L’Honorable Juge Prévost analyse la question de la discrimination tant sous l’angle de la Loi canadienne sur les droits de la personne que de la Charte des droits et libertés de la personne. Le Juge confirme qu’il y a un risque important de blessure à la tête pour les camionneurs lorsqu’ils doivent se déplacer à l’extérieur de leur véhicule sur le site des terminaux maritime du Port de Montréal et ce, indépendamment du nombre de blessures à la tête recensées chez les camionneurs au fil des années. Il conclut donc à l’absence de discrimination, car le port du casque protecteur est une mesure qui s’applique à l’ensemble des personnes circulant sur les terminaux du Port de Montréal et qu’il s’agit du meilleur moyen pour éliminer les risques liés aux blessures à la tête. Ces risques sont les mêmes pour toute personne circulant sur les lieux des terminaux maritimes, qu’elles soient des camionneurs, des visiteurs ou des employés.

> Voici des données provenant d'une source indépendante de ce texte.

(** * Team balancer: the CP-SAT model built by [solver.py] and what is read
      back from a solution

    The development follows [build_and_solve] of [solver.py] section by
    section: roster columns, the directed avoid pairs, the assignment
    variables and their constraints, presets, scaled scores and deviations,
    conflict variables, the captain policy, the objective, the solver call
    and the extraction of the [Team] column and of the diagnostics.

    Python [int]s are modelled as [Z].  A number of the input is the
    rational it stands for ([Q]); where the program computes with floats
    (the weighted skills, the coefficients of the penalty terms, the reported
    scores) the result of every operation is rounded to the nearest double
    ([round53], [to_float], [fmul]).  The CP-SAT engine is an external
    capability: it is a parameter of [build_and_solve], and the theorems
    quantify over every engine that honours the CP-SAT contract
    ([solver_sound], [solver_optimal]). *)

From Stdlib Require Import ZArith QArith Qround Qabs Qpower String List Sorted Lia Lqa.
From stdpp Require Import gmap strings list pretty.

Open Scope Z_scope.

(** ** Exceptions *)

Inductive Exn : Type :=
  | ValueError (msg : string)
  | RuntimeError (msg : string)
  | ZeroDivisionError
  | KeyError (p : nat)
  | TypeError
  | OverflowError.

Inductive Result (A : Type) : Type :=
  | Ok (a : A)
  | Raise (e : Exn).

Arguments Ok {A} a.
Arguments Raise {A} e.

#[global] Instance Result_ret : MRet Result := λ A a, Ok a.
#[global] Instance Result_bind : MBind Result := λ A B f r,
  match r with
  | Ok a => f a
  | Raise e => Raise e
  end.

(** ** The signup table and the arguments of [build_and_solve] *)

(** A number is given by the rational it stands for.  The skills and the
    weights are floats in the program ([run] casts the three weights with
    [float], [prepare_data] the skills with [astype(float)]): a double stands
    for itself, and any other rational is read as the double nearest to it
    wherever the program computes with it ([to_float]). *)

Record Player : Type := {
  Name : string;
  Skill : Q;
  Position : Z;
  Captain : Z;
  Avoid : option string
}.

Record Inputs : Type := {
  df : list Player;
  roles : list Z;
  role_weights : gmap Z Q;
  num_teams : Z;
  captain_policy : string;
  captain_hard : bool;
  conflict_weight : Q;
  balance_weight : Q;
  captain_weight : Q;
  presets : list (string * Z);
  random_seed : Z
}.

(** ** Floats *)

(** A Python [float] and a cell of a [float64] array: a double (a rational
    [m * 2^j] with [|m| <= 2^53] and [j >= -1074], below [2^1024] in absolute
    value), an infinity or a NaN.  The sign of an infinity and of a zero is
    not kept: nothing in the program depends on it. *)
Inductive float : Type :=
  | Finite (q : Q)
  | Infinite
  | NaN.

(** To the nearest integer, a tie to the even one: [np.round] on a double,
    and the rounding of a significand. *)
Definition np_round (q : Q) : Z :=
  let f := Qfloor q in
  match ((q - inject_Z f) ?= (1 # 2))%Q with
  | Lt => f
  | Gt => f + 1
  | Eq => if Z.even f then f else f + 1
  end.

Definition pow2 (k : Z) : Q := (2 ^ k)%Q.

(** The binary exponent of a positive rational:
    [2^(ilog2 a) <= a < 2^(ilog2 a + 1)]. *)
Definition ilog2 (a : Q) : Z :=
  let e0 := Z.log2 (Qnum a) - Z.log2 (Z.pos (Qden a)) in
  if Qle_bool (pow2 e0) a then e0 else e0 - 1.

(** The gap between the doubles around [q]: 53 significant bits, and no gap
    below [2^-1074]. *)
Definition quantum (q : Q) : Q := pow2 (Z.max (ilog2 (Qabs q) - 52) (-1074)).

(** The double nearest to [q], a tie to the even significand (the exponent
    is not bounded from above here, see [to_float]). *)
Definition round53 (q : Q) : Q :=
  if Qeq_bool q 0 then 0%Q
  else (inject_Z (np_round (q / quantum q)) * quantum q)%Q.

(** The float an exact value is rounded to: an infinity once the rounded
    value reaches [2^1024].  This is how a number of the input is read as a
    float and how the exact result of a float operation is stored. *)
Definition to_float (q : Q) : float :=
  let r := round53 q in
  if Qle_bool (pow2 1024) (Qabs r) then Infinite else Finite r.

Definition is_zero (x : float) : bool :=
  match x with
  | Finite q => Qeq_bool q 0
  | _ => false
  end.

(** The product of two floats. *)
Definition fmul (x y : float) : float :=
  match x, y with
  | Finite a, Finite b => to_float (a * b)
  | NaN, _ | _, NaN => NaN
  | Infinite, _ => if is_zero y then NaN else Infinite
  | _, Infinite => if is_zero x then NaN else Infinite
  end.

(** The integer part of a rational, towards zero: Python's [int] on a float
    and the C cast of a double to an integer. *)
Definition trunc (q : Q) : Z := Z.quot (Qnum q) (Z.pos (Qden q)).

(** ** CP-SAT models *)

(** One constructor per family of variables of the source.  A conflict
    variable is created afresh at every iteration of the loop over
    [avoid_pairs], so it is identified by the position [k] of its pair in
    that list (the dictionary [y] of the source is never read back). *)
Inductive Var : Type :=
  | x_ (p t : nat)
  | s_ (t : nat)
  | d_ (t : nat)
  | diff_ (t : nat)
  | y_ (k t : nat)
  | c_t_ (t : nat)
  | m_t_ (t : nat)
  | k_t_ (t : nat).

#[global] Instance Var_eq_dec : EqDecision Var.
Proof. solve_decision. Defined.

Record LinExpr : Type := {
  terms : list (Z * Var);
  const : Z
}.

Inductive Constraint : Type :=
  | EqC (l r : LinExpr)
  | LeC (l r : LinExpr)
  | GeC (l r : LinExpr).

Record Model : Type := {
  variables : list (Var * (Z * Z));
  constraints : list Constraint;
  obj_terms : list (Q * list Var)
}.

Definition Valuation : Type := Var → Z.

Definition Zsum (l : list Z) : Z := foldr Z.add 0 l.

Definition eval (v : Valuation) (e : LinExpr) : Z :=
  Zsum ((λ ct : Z * Var, ct.1 * v ct.2) <$> terms e) + const e.

Definition holds (v : Valuation) (c : Constraint) : Prop :=
  match c with
  | EqC l r => eval v l = eval v r
  | LeC l r => eval v l <= eval v r
  | GeC l r => eval v r <= eval v l
  end.

Definition holdsb (v : Valuation) (c : Constraint) : bool :=
  match c with
  | EqC l r => eval v l =? eval v r
  | LeC l r => eval v l <=? eval v r
  | GeC l r => eval v r <=? eval v l
  end.

Definition in_domain (v : Valuation) (d : Var * (Z * Z)) : Prop :=
  d.2.1 <= v d.1 <= d.2.2.

Definition in_domainb (v : Valuation) (d : Var * (Z * Z)) : bool :=
  (d.2.1 <=? v d.1) && (v d.1 <=? d.2.2).

Definition satisfies (v : Valuation) (m : Model) : Prop :=
  Forall (in_domain v) (variables m) ∧ Forall (holds v) (constraints m).

Definition satisfiesb (v : Valuation) (m : Model) : bool :=
  forallb (in_domainb v) (variables m) && forallb (holdsb v) (constraints m).

Definition Qsum (l : list Q) : Q := foldr Qplus 0%Q l.

Definition objective_value (v : Valuation) (m : Model) : Q :=
  Qsum ((λ ot : Q * list Var, (ot.1 * inject_Z (Zsum (v <$> ot.2)))%Q) <$> obj_terms m).

(** Linear expressions as the source writes them. *)
Definition var_e (a : Var) : LinExpr := {| terms := [(1, a)]; const := 0 |}.
Definition const_e (c : Z) : LinExpr := {| terms := []; const := c |}.
Definition sum_e (ts : list (Z * Var)) : LinExpr := {| terms := ts; const := 0 |}.

(** ** The solver engine *)

Inductive Status : Type := UNKNOWN | MODEL_INVALID | FEASIBLE | INFEASIBLE | OPTIMAL.

#[global] Instance Status_eq_dec : EqDecision Status.
Proof. solve_decision. Defined.

Record SolverParams : Type := {
  max_time_in_seconds : Q;
  solver_random_seed : Z;
  num_search_workers : Z
}.

Definition Solver : Type := Model → SolverParams → Status * Valuation.

Definition usable (st : Status) : bool :=
  match st with
  | OPTIMAL | FEASIBLE => true
  | _ => false
  end.

(** The contract of the engine: with status [OPTIMAL] or [FEASIBLE] the
    valuation satisfies the model. *)
Definition solver_sound (solve : Solver) : Prop :=
  ∀ m prm, usable (solve m prm).1 = true → satisfies (solve m prm).2 m.

(** With status [OPTIMAL] no satisfying valuation has a smaller objective. *)
Definition solver_optimal (solve : Solver) : Prop :=
  ∀ m prm v', (solve m prm).1 = OPTIMAL → satisfies v' m →
    (objective_value (solve m prm).2 m <= objective_value v' m)%Q.

(** ** Roster columns *)

Definition players (df : list Player) : list string := Name <$> df.

(** [{n: i for i, n in enumerate(players)}]: a later row overwrites an
    earlier one of the same name. *)
Fixpoint index_names (i : nat) (names : list string) (m : gmap string nat)
  : gmap string nat :=
  match names with
  | [] => m
  | n :: rest => index_names (S i) rest (<[n := i]> m)
  end.

Definition name_to_idx (df : list Player) : gmap string nat :=
  index_names 0 (players df) ∅.

(** [list(range(num_teams))]: empty when [num_teams] is not positive. *)
Definition team_ids (num_teams : Z) : list nat := seq 0 (Z.to_nat num_teams).

(** [list(sorted(set(roles)))]. *)
Fixpoint insert_role (r : Z) (l : list Z) : list Z :=
  match l with
  | [] => [r]
  | h :: tl =>
      if r <? h then r :: l
      else if r =? h then l
      else h :: insert_role r tl
  end.

Definition sorted_set (l : list Z) : list Z := foldr insert_role [] l.

Definition skill (df : list Player) : list Q := Skill <$> df.
Definition pos (df : list Player) : list Z := Position <$> df.
Definition is_capt (df : list Player) : list Z := Captain <$> df.

Definition weight_by_role (rw : gmap Z Q) (df : list Player) : list Q :=
  (λ r, default 1%Q (rw !! r)) <$> pos df.
(** * WebScour crawler (Milestone1.py): a shallow embedding and its properties

    The embedding follows the script top to bottom:
    - [Py]      the Python [str] built-ins the script and [urllib.parse] rely on;
    - [Re]      [re.findall] for the one pattern the script uses;
    - [Urllib]  [urllib.parse] as in CPython 3.11: [urlsplit], [urlparse],
                [urlunsplit], [urlunparse], [urljoin];
    - [Crawler] [get_domain], [fetch_page], [extract_links] and the main
                crawl loop, with the network, the disk and the iteration
                order of Python sets supplied by a [World].

    Then come the definitions the properties are stated with
    ([CrawlerSpec], [UrllibSpec]), some concrete worlds ([Examples]), and
    the properties themselves ([PyProps], [UrllibProps], [CrawlerProps],
    [LinkProps]).

    A Python [str] is a list of characters, each a code point below 256.
    Python's [int] is [Z].  Sleeping and the timings printed by the script
    are left out; the lines printed are recorded in [stdout], and [print]
    and [time.sleep] are taken to return.

    Further properties of the same code follow the ones above: the loop
    branch by branch ([LoopSpec], [LoopProps]), the hyperlinks of a page
    ([LinkSpec], [RegexProps], [ExtractProps]), the characters of parsed
    URLs and what makes parsing fail ([CharSpec], [WorldSpec], [CharProps],
    [TameProps]), domains ([DomainSpec], [DomainProps]), the URLs a crawl
    touches ([FrontierProps]) and the script as a whole ([ScriptProps]).

    The indexer of [indexer/milestone3_indexer.py] is modelled as far as
    it works on text and integers ([Dict], [Indexer], [IndexSpec],
    [IndexProps]): [tokenize], which [search_app/app.py] has as well,
    [compute_tf] and [build_inverted_index].  A [dict] is the list of its
    items in insertion order.  The text of a page comes from BeautifulSoup
    and is taken as given; the logarithms of [compute_idf], the scores of
    [search] and the files are left out.  On code points below 256
    [str.lower] works character by character, and what is proved of
    [tokenize] is proved for texts of such characters. *)

From Stdlib Require Import ZArith Ascii String List Bool Lia.
From stdpp Require Import base option list gmap sets strings.

Abbreviation pystr := (list ascii).

(** String literals are read as Python strings. *)
Coercion list_ascii_of_string : string >-> list.

#[local] Open Scope Z_scope.

(** ** Exceptions and results *)

(** The classes of [requests.exceptions] that derive from
    [RequestException], the base class itself included. *)
Inductive request_exception : Type :=
  | RequestExceptionBase
  | HTTPError
  | ConnectionError
  | ProxyError
  | SSLError
  | Timeout
  | ConnectTimeout
  | ReadTimeout
  | TooManyRedirects
  | MissingSchema
  | InvalidSchema
  | InvalidURL
  | ChunkedEncodingError
  | ContentDecodingError.

Inductive exn : Type :=
  | RequestException (k : request_exception)
  | ValueError
  | OSError
  | OtherException (name : string).

(** A call either returns a value or raises. *)
Inductive result (A : Type) : Type :=
  | Return (a : A)
  | Raise (e : exn).
Arguments Return {A} a.
Arguments Raise {A} e.

#[global] Instance result_ret : MRet result := @Return.
#[global] Instance result_bind : MBind result := fun A B k r =>
  match r with
  | Return a => k a
  | Raise e => Raise e
  end.

(** ** Python [str] built-ins *)
Module Py.

Definition ord (c : ascii) : Z := Z.of_N (N_of_ascii c).

(** [c in s] for a one-character [c]. *)
Definition contains (c : ascii) (s : pystr) : bool := bool_decide (c ∈ s).
Lemma getCache_expired (k : string) (e : CacheEntry) (w : World) :
  cache w !! k = Some e -> (expires e < clock w (ticks w))%Z ->
  getCache k w = (inr JNull, with_cache (delete k) (ticked w)).
Proof.
  intros H Hlt. unfold getCache, bind, cache_get. rewrite H.
  cbn [Date_now]. destruct (Z.gtb_spec (clock w (ticks w)) (expires e)); [reflexivity|lia].
Qed.

(** What a lookup can do to the cache: nothing, or delete the entry
    it found expired. *)
Lemma getCache_cache (k : string) (w : World) :
  cache (snd (getCache k w)) = cache w
  \/ exists e, cache w !! k = Some e /\ (expires e < clock w (ticks w))%Z
               /\ cache (snd (getCache k w)) = delete k (cache w).
Proof.
  destruct (cache w !! k) as [e|] eqn:H.
  - destruct (Z.le_gt_cases (clock w (ticks w)) (expires e)) as [Hle|Hgt].
    + left. rewrite (getCache_fresh k e w H Hle). reflexivity.
    + right. exists e. rewrite (getCache_expired k e w H Hgt). auto.
  - left. rewrite (getCache_absent k w H). reflexivity.
Qed.

Lemma getCache_never_throws (k : string) (w : World) :
  exists v, fst (getCache k w) = inr v.
Proof.
  destruct (cache w !! k) as [e|] eqn:H.
  - destruct (Z.le_gt_cases (clock w (ticks w)) (expires e)) as [Hle|Hgt].
    + rewrite (getCache_fresh k e w H Hle). eauto.
    + rewrite (getCache_expired k e w H Hgt). eauto.
  - rewrite (getCache_absent k w H). eauto.
Qed.

Lemma getCache_calls (k : string) (w : World) :
  calls (snd (getCache k w)) = calls w /\ network (snd (getCache k w)) = network w.
Proof.
  destruct (cache w !! k) as [e|] eqn:H.
  - destruct (Z.le_gt_cases (clock w (ticks w)) (expires e)) as [Hle|Hgt].
    + rewrite (getCache_fresh k e w H Hle). auto.
    + rewrite (getCache_expired k e w H Hgt). auto.
  - rewrite (getCache_absent k w H). auto.
Qed.

(** C4. [setCache(k, v)] stores [v] under [k] with [expires] ten
    minutes after the clock reading it takes. Any later [getCache(k)]
    that finds this entry returns [v] and leaves the cache alone when
    its own clock reading is not past [expires] (an immediate read);
    when its reading is past [expires] it returns [null] and deletes
    the entry, so that no entry for [k] remains. *)
Theorem cache_round_trip_lazy_expiry (w : World) (k : string) (v : json) :
  let expiresAt := (clock w (ticks w) + 10 * 60 * 1000)%Z in
  let w1 := snd (setCache k v w) in
  fst (setCache k v w) = inr tt
  /\ cache w1 !! k = Some {| value := v; expires := expiresAt |}
  /\ forall w2 : World,
       cache w2 !! k = cache w1 !! k ->
       let now := clock w2 (ticks w2) in
       let read := getCache k w2 in
       ((now <= expiresAt)%Z ->
          fst read = inr v /\ cache (snd read) = cache w2)
       /\ ((expiresAt < now)%Z ->
          fst read = inr JNull
          /\ cache (snd read) = delete k (cache w2)
          /\ cache (snd read) !! k = None).
Proof.
  cbv zeta. rewrite setCache_run. cbn [fst snd cache with_cache ticked].
  split; [reflexivity|]. split; [apply lookup_insert_eq|].
  intros w2 Hk. rewrite lookup_insert_eq in Hk. split; intros Ht.
  - rewrite (getCache_fresh k _ w2 Hk Ht). auto.
  - rewrite (getCache_expired k _ w2 Hk Ht). cbn [fst snd cache with_cache ticked].
    repeat split. apply lookup_delete_eq.
Qed.

End CacheFacts.

(** ** The page fetcher *)

Section FetcherFacts.

Lemma fetch_run (req : Request) (w : World) :
  fetch req w = (network w (List.length (calls w)) req, sent req w).
Proof. reflexivity. Qed.

(** The clipping expression, for any bound. *)
Lemma clip_spec (n : Z) (html : string) :
  (0 <= n)%Z ->
  let out := if (JS.length html >? n)%Z then JS.slice html 0 n else html in
  ((JS.length html <= n)%Z /\ out = html)
  \/ ((n < JS.length html)%Z /\ JS.length out = n /\ exists rest, html = out +:+ rest).
Proof.
  intros Hn. cbv zeta. destruct (Z.gtb_spec (JS.length html) n) as [Hgt|Hle].
  - right. split; [lia|]. rewrite slice_prefix by lia. split.
    + rewrite length_take; rewrite Z2Nat.id; lia.
    + exists (JS.drop (Z.to_nat n) html). symmetry. apply take_drop.
  - left. split; [lia|reflexivity].
Qed.

Lemma fetchSiteHTML_run (url : string) (w : World) :
  fetchSiteHTML url w =
  match network w (List.length (calls w)) (siteRequest url) with
  | inl e => (inl e, sent (siteRequest url) w)
  | inr res =>
      if ok res then
        match text res with
        | inl e => (inl e, sent (siteRequest url) w)
        | inr html =>
            (inr (if (JS.length html >? MAX_HTML_LENGTH)%Z
                  then JS.slice html 0 MAX_HTML_LENGTH else html),
             sent (siteRequest url) w)
        end
      else
        (inl (mkError ("Upstream fetch failed: " +:+ JS.showN (status res)
                       +:+ " " +:+ statusText res)),
         sent (siteRequest url) w)
  end.
Proof.
  unfold fetchSiteHTML, bind. rewrite fetch_run.
  destruct (network w (List.length (calls w)) (siteRequest url)) as [e|res]; [reflexivity|].
  destruct (ok res); [|reflexivity]. cbn [negb].
  destruct (text res); reflexivity.
Qed.

(** C7. When the upstream answers with a success status and its body
    is read as [html], [fetchSiteHTML] returns [html] itself if it has
    at most 800,000 code units, and otherwise a text of exactly
    800,000 code units that is a prefix of [html]; it never rejects a
    body for its size. *)
Theorem fetchSiteHTML_clips (url : string) (w : World) (res : Response) (html : string) :
  network w (List.length (calls w)) (siteRequest url) = inr res ->
  ok res = true ->
  text res = inr html ->
  exists out,
    fst (fetchSiteHTML url w) = inr out
    /\ (((JS.length html <= 800000)%Z /\ out = html)
        \/ ((800000 < JS.length html)%Z
            /\ JS.length out = 800000%Z
            /\ exists rest, html = out +:+ rest)).
Proof.
  intros Hnet Hok Htext. rewrite fetchSiteHTML_run, Hnet, Hok, Htext. cbn [fst].
  eexists. split; [reflexivity|].
  apply (clip_spec MAX_HTML_LENGTH html). unfold MAX_HTML_LENGTH. lia.
Qed.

Bien que le Juge Prévost considère que la politique soit discriminatoire prima facie pour les demandeurs, il ajoute par contre que son adoption était amplement justifiée. En effet, la politique a été élaborée pour se conformer à des obligations légales, a été adoptée de bonne foi par MGT et était raisonnablement nécessaire au travail des camionneurs. MGT ayant tenté d’accommoder les demandeurs, aucune autre mesure alternative ne pouvait leur permettre d’exécuter leur travail dans des conditions sécuritaires. Pour ces motifs, la politique était tout à fait justifiée.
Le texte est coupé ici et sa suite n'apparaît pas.